> _Task statement_
Give back exactly the stretch of data below from the line holding "(** [AvailableModel] and" through the line holding "Record AvailableModelQuota := mkModelQuota", both ends included, and leave the remaining lines out.
***** Materials provided *****
(* ===== verification/GeminiQuota.v ===== *)
(** * Quota evidence of a Gemini profile ([crates/forward/src/gemini/pool.rs],
    [config.rs], [calibration.rs])

    What Google reports about the quota of one subscription: the rows of the model
    catalogue, the exact fractions of the five-hour and weekly summaries, and what
    routing concludes from them.  Shares of a window are the [f64]s of the code:
    binary64 numbers with the rounding of the standard ([SpecFloat] of the Standard
    Library).  The digest that spreads the reserves is an argument. *)
From Stdlib Require Import SpecFloat.
From S2P Require Import Prelude Text MeterUsage RouterWire RouterCatalog Waits.
#[local] Open Scope Z_scope.

(** ** [f64] *)
Abbreviation f64 := spec_float.
#[global] Instance spec_float_eq_dec : EqDecision spec_float.
Proof. solve_decision. Defined.
Definition f64_of (z : Z) : f64 := binary_normalize 53 1024 z 0 false.
Definition f64_zero : f64 := S754_zero false.
Definition f64_sub : f64 -> f64 -> f64 := SFsub 53 1024.
Definition f64_add : f64 -> f64 -> f64 := SFadd 53 1024.
Definition f64_mul : f64 -> f64 -> f64 := SFmul 53 1024.
Definition f64_div : f64 -> f64 -> f64 := SFdiv 53 1024.
Definition is_finite (x : f64) : bool := match x with S754_zero _ | S754_finite _ _ _ => true | _ => false end.
Definition f64_clamp (lo hi x : f64) : f64 :=
  let x := if SFltb x lo then lo else x in if SFltb hi x then hi else x.
(** [x.floor() as i64]: not a number is zero, anything out of range saturates. *)
Definition floor_i64 (x : f64) : Z :=
  match x with
  | S754_zero _ | S754_nan => 0
  | S754_infinity s => if s then i64_min else i64_max
  | S754_finite s m e =>
      let v := if s then Zneg m else Zpos m in
      sat_i64 (if 0 <=? e then v * 2 ^ e else v / 2 ^ (- e))
  end.
(** [f64::total_cmp] on numbers: the negative zero is below the positive one. *)
Definition negative (x : f64) : bool :=
  match x with S754_zero s | S754_infinity s | S754_finite s _ _ => s | S754_nan => false end.
Definition total_le (x y : f64) : bool :=
  match SFcompare x y with
  | Some Lt => true
  | Some Eq => negative x || negb (negative y)
  | Some Gt => false
  | None => bool_decide (y = S754_nan)
  end.
(** [min_by]: the first of the least. *)
Fixpoint min_fraction (l : list f64) : option f64 :=
  match l with
  | [] => None
  | x :: l => Some (match min_fraction l with Some y => if total_le x y then x else y | None => x end)
  end.
Definition f64_one : f64 := f64_of 1.
Definition f64_hundred : f64 := f64_of 100.

(** ** Rows of the model catalogue *)
Inductive OAuthKind : Type := Antigravity | LegacyGeminiCli.
#[global] Instance OAuthKind_eq_dec : EqDecision OAuthKind.
Proof. solve_decision. Defined.
Record GeminiQuotaBucketStatus := mkBucket {
  b_model_id : string; b_remaining_amount : option Z; b_remaining_fraction : option f64; b_reset_time : option string; b_token_type : option string }.
Record GeminiQuotaSnapshot := mkQuota { q_updated_at : Z; q_buckets : list GeminiQuotaBucketStatus }.
Definition GeminiQuotaSnapshot_default : GeminiQuotaSnapshot := mkQuota 0 [].
Definition valid_model_id (model_id : string) : bool :=
  negb (bool_decide (model_id = EmptyString)) && (str_len model_id <=? 128)
  && all_bytes (fun c => byte_between 48 57 c || byte_between 65 90 c || byte_between 97 122 c || one_of [46; 95; 45] (byte_of c)) model_id.
Definition bounded_quota_text (v : option string) : option string :=
  s ← v;
  if negb (bool_decide (s = EmptyString)) && (str_len s <=? 128) && all_bytes (byte_between 33 126) s then Some s else None.
Definition sane_fraction (v : option f64) : option f64 :=
  x ← v; if is_finite x then Some (f64_clamp f64_zero f64_one x) else None.
(** [AvailableModel] and [QuotaBucket] as [serde] reads them. *)
Record AvailableModelQuota := mkModelQuota { am_fraction : option f64; am_reset_time : option string }.
Definition sanitized_model (model_id : string) (quota : option AvailableModelQuota) : option GeminiQuotaBucketStatus :=
  if valid_model_id model_id
  then Some (mkBucket model_id None (sane_fraction (quota >>? am_fraction)) (bounded_quota_text (quota >>? am_reset_time)) (Some "antigravity_model"))
  else None.
Record QuotaBucket := mkRow {
  r_model_id : option string; r_amount : option string; r_fraction : option f64; r_reset_time : option string; r_token_type : option string }.
Definition sanitized_bucket (b : QuotaBucket) : option GeminiQuotaBucketStatus :=
  model_id ← r_model_id b;
  if valid_model_id model_id
  then Some (mkBucket model_id (r_amount b >>? parse_unsigned_max u64_max) (sane_fraction (r_fraction b)) (bounded_quota_text (r_reset_time b))
               (bounded_quota_text (r_token_type b)))
  else None.
(** Reset times: like the router's release times, but a leap second and an empty
    fraction pass, and the arithmetic saturates. *)
Definition parse_rfc3339_seconds (s : string) : option Z :=
  if (str_len s <? 20)
     || negb (bool_decide (byte_at s 4 = Some 45)) || negb (bool_decide (byte_at s 7 = Some 45))
     || negb (bool_decide (byte_at s 10 = Some 84)) || negb (bool_decide (byte_at s 13 = Some 58))
     || negb (bool_decide (byte_at s 16 = Some 58))
  then None
  else
    year ← number s 0 4; month ← number s 5 7; day ← number s 8 10;
    hour ← number s 11 13; minute ← number s 14 16; second ← number s 17 19;
    dim ← month_days year month;
    if negb (between 1 dim day) || (23 <? hour) || (59 <? minute) || (60 <? second) then None
    else
      let tz := if bool_decide (byte_at s 19 = Some 46) then fraction_end s (String.length s) 20 else 19%nat in
      offset ← zone_offset s tz;
      Some (sat_i64 (sat_i64 (sat_i64 (date_days year month day * 86400) + (hour * 3600 + minute * 60 + second)) - offset)).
*****
> _Solution below_
(** [AvailableModel] and [QuotaBucket] as [serde] reads them. *)
Record AvailableModelQuota := mkModelQuota { am_fraction : option f64; am_reset_time : option string }.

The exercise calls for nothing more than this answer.